Your answer needs to include each line of the records in which the string "problematic" can be found.

<<<<

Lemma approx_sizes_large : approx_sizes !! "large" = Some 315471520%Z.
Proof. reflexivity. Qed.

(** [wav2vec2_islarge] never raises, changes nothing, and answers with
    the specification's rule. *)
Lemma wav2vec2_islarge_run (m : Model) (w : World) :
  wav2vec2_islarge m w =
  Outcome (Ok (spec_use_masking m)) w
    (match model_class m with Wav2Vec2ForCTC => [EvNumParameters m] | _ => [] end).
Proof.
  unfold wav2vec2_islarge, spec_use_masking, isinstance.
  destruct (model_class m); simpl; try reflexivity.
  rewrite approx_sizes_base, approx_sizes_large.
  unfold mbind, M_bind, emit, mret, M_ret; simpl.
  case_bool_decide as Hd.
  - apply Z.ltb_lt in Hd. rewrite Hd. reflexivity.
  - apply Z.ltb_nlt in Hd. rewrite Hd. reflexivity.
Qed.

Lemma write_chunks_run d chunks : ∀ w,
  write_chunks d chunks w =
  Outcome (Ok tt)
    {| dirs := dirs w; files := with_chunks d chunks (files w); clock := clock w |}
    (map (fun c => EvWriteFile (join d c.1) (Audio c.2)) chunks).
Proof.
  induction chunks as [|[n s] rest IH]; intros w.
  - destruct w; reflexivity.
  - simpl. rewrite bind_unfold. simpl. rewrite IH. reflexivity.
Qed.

>>>>
<<<<

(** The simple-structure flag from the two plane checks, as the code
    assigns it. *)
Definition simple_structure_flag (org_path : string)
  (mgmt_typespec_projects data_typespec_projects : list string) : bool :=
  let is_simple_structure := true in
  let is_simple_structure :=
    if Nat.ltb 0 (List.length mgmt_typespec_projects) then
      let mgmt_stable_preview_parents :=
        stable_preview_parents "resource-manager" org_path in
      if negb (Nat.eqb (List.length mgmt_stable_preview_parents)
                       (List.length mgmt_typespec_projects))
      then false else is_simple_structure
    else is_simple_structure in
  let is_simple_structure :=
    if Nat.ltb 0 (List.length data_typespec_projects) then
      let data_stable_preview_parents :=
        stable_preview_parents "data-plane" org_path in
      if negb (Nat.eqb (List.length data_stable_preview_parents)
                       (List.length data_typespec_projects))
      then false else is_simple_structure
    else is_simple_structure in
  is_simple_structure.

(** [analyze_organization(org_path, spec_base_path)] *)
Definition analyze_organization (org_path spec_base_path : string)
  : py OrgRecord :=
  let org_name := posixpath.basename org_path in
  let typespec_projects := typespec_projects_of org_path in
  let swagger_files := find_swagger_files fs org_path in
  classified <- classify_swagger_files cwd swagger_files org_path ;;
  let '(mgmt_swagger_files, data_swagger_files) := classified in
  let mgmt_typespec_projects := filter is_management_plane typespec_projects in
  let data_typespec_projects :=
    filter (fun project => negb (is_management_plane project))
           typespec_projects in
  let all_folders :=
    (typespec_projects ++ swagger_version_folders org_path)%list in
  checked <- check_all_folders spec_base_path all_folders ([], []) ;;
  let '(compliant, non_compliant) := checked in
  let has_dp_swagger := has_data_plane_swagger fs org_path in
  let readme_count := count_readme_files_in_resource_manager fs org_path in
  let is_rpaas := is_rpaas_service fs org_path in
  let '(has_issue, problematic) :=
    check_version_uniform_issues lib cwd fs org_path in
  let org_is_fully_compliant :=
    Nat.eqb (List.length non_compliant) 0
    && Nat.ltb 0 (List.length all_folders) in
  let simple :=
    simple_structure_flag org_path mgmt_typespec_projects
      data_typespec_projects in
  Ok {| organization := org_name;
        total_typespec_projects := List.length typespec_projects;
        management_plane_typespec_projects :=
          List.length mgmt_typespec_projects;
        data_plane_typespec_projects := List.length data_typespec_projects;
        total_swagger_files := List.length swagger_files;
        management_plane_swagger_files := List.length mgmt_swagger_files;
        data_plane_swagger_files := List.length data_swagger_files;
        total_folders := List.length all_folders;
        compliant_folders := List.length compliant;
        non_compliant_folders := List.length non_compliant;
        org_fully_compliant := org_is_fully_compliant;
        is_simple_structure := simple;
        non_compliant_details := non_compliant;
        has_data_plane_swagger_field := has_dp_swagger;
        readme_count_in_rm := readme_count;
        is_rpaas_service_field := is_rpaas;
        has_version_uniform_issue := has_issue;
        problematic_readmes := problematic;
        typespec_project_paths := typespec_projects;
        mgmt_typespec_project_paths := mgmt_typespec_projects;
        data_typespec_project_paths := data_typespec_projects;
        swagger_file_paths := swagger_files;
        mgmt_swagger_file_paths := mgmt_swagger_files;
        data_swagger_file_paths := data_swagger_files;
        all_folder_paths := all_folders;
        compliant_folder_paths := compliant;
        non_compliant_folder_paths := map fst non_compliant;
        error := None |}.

>>>>

*ANSWER SPACE*:
  let '(has_issue, problematic) :=
        problematic_readmes := problematic;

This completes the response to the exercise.